Data for review:
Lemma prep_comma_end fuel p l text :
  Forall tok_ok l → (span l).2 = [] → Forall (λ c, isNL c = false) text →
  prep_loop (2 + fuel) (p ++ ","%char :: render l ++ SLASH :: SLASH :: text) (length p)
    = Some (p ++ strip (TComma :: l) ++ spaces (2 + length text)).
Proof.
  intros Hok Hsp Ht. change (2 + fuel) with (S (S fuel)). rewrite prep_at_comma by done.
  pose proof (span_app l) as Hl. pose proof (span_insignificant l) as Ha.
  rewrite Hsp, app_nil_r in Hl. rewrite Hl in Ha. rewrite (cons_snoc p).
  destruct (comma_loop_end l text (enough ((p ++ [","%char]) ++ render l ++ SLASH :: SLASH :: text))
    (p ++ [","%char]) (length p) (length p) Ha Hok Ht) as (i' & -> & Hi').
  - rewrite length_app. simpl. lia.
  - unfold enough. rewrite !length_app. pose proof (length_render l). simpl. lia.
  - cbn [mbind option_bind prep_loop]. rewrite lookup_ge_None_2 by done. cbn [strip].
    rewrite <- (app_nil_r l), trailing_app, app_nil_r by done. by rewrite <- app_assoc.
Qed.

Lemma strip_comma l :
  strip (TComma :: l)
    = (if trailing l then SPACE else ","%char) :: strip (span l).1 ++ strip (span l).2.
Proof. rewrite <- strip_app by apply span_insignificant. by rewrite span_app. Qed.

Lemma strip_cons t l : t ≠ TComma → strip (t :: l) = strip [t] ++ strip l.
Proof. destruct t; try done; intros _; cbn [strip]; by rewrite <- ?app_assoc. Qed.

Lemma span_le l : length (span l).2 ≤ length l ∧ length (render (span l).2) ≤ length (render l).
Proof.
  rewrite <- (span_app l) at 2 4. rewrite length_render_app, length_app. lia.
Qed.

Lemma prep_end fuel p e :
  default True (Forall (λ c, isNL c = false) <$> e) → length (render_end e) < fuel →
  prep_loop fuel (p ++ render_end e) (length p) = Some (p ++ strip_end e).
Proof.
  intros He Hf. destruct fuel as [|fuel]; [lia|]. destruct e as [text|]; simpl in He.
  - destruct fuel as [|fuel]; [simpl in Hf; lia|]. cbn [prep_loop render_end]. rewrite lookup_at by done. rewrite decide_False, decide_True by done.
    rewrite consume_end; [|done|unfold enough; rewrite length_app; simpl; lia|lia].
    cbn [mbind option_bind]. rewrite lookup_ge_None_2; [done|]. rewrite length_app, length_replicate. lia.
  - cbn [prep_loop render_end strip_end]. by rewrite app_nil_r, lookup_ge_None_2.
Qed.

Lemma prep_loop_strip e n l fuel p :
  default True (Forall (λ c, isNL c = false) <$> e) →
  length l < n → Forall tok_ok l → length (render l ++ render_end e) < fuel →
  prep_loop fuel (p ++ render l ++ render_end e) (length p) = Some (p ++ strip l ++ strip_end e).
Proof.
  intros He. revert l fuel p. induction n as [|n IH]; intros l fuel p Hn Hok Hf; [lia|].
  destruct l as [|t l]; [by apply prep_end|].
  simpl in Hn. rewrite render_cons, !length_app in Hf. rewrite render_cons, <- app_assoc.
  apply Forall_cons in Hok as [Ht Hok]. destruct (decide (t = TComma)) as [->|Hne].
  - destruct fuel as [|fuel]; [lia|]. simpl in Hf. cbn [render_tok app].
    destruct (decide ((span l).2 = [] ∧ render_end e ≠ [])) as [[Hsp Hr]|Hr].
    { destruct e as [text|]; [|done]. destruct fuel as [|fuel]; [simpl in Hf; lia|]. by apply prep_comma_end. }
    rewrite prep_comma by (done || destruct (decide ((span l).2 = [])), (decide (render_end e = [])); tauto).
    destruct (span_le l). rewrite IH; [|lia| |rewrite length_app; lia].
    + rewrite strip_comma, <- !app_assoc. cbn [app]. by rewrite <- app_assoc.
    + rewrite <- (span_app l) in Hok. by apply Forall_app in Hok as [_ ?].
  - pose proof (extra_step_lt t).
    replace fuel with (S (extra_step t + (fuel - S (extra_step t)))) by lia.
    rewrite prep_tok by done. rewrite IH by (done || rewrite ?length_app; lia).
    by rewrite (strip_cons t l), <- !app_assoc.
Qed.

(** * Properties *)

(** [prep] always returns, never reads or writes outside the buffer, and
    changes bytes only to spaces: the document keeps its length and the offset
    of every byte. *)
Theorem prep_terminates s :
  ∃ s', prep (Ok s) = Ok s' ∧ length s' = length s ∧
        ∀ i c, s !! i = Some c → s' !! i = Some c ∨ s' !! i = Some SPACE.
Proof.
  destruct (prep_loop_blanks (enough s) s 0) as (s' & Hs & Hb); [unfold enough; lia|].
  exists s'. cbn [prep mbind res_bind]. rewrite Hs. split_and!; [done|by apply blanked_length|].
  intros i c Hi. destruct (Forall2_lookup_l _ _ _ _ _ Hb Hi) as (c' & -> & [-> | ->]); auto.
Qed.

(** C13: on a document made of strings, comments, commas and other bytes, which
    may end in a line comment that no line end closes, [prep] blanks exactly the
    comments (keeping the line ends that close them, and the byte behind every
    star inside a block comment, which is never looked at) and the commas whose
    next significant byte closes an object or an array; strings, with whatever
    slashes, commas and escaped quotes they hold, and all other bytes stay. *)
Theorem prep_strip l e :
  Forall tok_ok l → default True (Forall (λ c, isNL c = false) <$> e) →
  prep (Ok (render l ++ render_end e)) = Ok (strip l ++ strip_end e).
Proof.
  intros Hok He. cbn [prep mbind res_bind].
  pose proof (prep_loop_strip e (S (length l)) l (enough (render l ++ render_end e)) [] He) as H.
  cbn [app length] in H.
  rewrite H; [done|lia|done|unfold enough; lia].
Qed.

Your goal:
Please return the lines above that run from the line containing "- destruct fuel as [|fuel]; [simpl" to the line containing "length l < n", inclusive, exactly and with no other lines.

Exercise output:
  - destruct fuel as [|fuel]; [simpl in Hf; lia|]. cbn [prep_loop render_end]. rewrite lookup_at by done. rewrite decide_False, decide_True by done.
    rewrite consume_end; [|done|unfold enough; rewrite length_app; simpl; lia|lia].
    cbn [mbind option_bind]. rewrite lookup_ge_None_2; [done|]. rewrite length_app, length_replicate. lia.
  - cbn [prep_loop render_end strip_end]. by rewrite app_nil_r, lookup_ge_None_2.
Qed.

Lemma prep_loop_strip e n l fuel p :
  default True (Forall (λ c, isNL c = false) <$> e) →
  length l < n → Forall tok_ok l → length (render l ++ render_end e) < fuel →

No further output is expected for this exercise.